Task instructions:
Copy out every line of the data that has the word "price" somewhere in it.

^^^^^^^^

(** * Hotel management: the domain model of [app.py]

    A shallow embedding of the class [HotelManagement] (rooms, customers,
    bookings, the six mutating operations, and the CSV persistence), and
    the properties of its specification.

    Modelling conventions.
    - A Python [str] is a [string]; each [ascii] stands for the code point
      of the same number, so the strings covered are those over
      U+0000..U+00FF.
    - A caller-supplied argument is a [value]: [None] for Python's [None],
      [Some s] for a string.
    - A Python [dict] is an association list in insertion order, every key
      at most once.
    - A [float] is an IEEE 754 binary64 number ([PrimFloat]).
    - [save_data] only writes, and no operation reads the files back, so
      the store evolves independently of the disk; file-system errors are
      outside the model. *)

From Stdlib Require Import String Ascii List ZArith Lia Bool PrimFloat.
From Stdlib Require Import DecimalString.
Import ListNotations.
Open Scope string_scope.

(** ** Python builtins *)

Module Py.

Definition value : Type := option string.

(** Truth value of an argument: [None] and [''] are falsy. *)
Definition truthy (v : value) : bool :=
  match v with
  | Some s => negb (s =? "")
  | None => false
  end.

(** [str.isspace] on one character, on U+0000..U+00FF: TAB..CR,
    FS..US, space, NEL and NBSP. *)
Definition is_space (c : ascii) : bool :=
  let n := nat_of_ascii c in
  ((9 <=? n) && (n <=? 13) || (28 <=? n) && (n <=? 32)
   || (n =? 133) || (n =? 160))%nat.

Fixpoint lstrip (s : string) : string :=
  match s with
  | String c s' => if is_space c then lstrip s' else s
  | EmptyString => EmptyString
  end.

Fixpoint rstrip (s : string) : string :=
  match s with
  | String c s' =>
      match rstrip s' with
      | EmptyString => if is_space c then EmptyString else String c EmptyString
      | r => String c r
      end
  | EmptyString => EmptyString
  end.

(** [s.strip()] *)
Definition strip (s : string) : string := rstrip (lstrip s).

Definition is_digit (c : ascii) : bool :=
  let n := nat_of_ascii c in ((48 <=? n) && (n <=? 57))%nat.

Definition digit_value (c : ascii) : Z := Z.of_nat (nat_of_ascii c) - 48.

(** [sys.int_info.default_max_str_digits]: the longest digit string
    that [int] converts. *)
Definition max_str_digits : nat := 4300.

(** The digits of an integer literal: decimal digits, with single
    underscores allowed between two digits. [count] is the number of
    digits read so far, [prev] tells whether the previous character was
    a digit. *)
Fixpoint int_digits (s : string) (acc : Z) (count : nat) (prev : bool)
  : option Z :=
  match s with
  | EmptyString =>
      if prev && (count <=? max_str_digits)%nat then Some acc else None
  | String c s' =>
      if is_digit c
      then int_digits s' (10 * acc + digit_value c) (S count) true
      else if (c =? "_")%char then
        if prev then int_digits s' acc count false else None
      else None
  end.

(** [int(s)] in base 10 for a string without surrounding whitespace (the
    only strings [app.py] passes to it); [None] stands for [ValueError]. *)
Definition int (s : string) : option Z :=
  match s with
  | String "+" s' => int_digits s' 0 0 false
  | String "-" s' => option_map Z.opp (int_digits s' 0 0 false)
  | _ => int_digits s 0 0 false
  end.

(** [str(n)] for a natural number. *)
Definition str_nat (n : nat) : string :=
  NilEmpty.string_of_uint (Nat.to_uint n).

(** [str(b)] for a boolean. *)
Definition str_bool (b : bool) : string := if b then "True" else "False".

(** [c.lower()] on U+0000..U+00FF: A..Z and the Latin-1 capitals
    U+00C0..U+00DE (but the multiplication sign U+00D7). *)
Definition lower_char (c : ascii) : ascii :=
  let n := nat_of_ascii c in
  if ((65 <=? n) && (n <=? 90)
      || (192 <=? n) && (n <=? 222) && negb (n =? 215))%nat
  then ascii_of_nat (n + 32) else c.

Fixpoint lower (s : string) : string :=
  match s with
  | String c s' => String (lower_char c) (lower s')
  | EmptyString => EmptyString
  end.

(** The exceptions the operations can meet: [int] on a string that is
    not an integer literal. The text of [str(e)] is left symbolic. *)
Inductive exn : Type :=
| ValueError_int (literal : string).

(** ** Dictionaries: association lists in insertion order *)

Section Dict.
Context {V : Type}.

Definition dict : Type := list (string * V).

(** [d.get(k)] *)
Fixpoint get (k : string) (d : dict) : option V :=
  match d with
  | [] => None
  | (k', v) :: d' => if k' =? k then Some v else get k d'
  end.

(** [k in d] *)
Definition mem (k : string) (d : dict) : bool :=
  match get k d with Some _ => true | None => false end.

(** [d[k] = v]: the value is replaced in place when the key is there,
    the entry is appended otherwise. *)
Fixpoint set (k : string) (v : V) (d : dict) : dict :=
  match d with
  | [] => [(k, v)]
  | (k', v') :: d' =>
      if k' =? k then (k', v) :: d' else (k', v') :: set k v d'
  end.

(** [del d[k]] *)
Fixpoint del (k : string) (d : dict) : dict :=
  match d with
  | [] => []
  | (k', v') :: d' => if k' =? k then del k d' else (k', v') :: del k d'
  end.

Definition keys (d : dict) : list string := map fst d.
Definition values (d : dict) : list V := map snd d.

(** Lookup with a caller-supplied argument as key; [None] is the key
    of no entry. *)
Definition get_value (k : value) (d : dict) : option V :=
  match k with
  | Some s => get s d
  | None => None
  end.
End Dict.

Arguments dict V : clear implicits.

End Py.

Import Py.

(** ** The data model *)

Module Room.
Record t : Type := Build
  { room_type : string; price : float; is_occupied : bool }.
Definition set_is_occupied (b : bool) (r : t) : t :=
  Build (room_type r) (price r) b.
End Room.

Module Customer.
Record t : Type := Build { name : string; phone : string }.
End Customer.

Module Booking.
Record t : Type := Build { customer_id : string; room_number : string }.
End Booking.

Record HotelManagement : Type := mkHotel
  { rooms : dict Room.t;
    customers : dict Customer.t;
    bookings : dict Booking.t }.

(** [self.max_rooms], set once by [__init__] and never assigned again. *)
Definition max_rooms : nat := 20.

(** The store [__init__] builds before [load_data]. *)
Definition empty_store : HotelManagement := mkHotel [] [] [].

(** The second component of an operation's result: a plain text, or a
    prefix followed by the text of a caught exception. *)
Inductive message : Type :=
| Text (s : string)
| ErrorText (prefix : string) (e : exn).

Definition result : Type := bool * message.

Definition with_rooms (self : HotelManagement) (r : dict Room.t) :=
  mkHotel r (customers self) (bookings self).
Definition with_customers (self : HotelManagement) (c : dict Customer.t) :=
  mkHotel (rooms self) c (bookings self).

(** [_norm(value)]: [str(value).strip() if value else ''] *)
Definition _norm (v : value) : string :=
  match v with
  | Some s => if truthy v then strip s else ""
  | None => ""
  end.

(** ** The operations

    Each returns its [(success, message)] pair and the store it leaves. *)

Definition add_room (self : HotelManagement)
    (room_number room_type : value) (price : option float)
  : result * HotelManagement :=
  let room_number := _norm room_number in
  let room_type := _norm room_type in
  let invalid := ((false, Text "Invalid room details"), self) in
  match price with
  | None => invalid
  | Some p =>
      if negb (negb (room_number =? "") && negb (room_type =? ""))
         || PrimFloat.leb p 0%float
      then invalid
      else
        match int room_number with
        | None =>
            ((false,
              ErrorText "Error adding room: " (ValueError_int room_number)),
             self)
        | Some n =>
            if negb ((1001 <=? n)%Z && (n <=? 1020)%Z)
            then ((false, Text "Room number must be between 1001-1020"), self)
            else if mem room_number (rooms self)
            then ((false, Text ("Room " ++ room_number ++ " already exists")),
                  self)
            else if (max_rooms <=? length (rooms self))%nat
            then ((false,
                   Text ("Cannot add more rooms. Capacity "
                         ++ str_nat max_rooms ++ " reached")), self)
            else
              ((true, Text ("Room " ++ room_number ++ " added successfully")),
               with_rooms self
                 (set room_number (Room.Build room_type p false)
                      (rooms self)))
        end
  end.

^^^^^^^^

Answer for this exercise:
  { room_type : string; price : float; is_occupied : bool }.
  Build (room_type r) (price r) b.
    (room_number room_type : value) (price : option float)
  match price with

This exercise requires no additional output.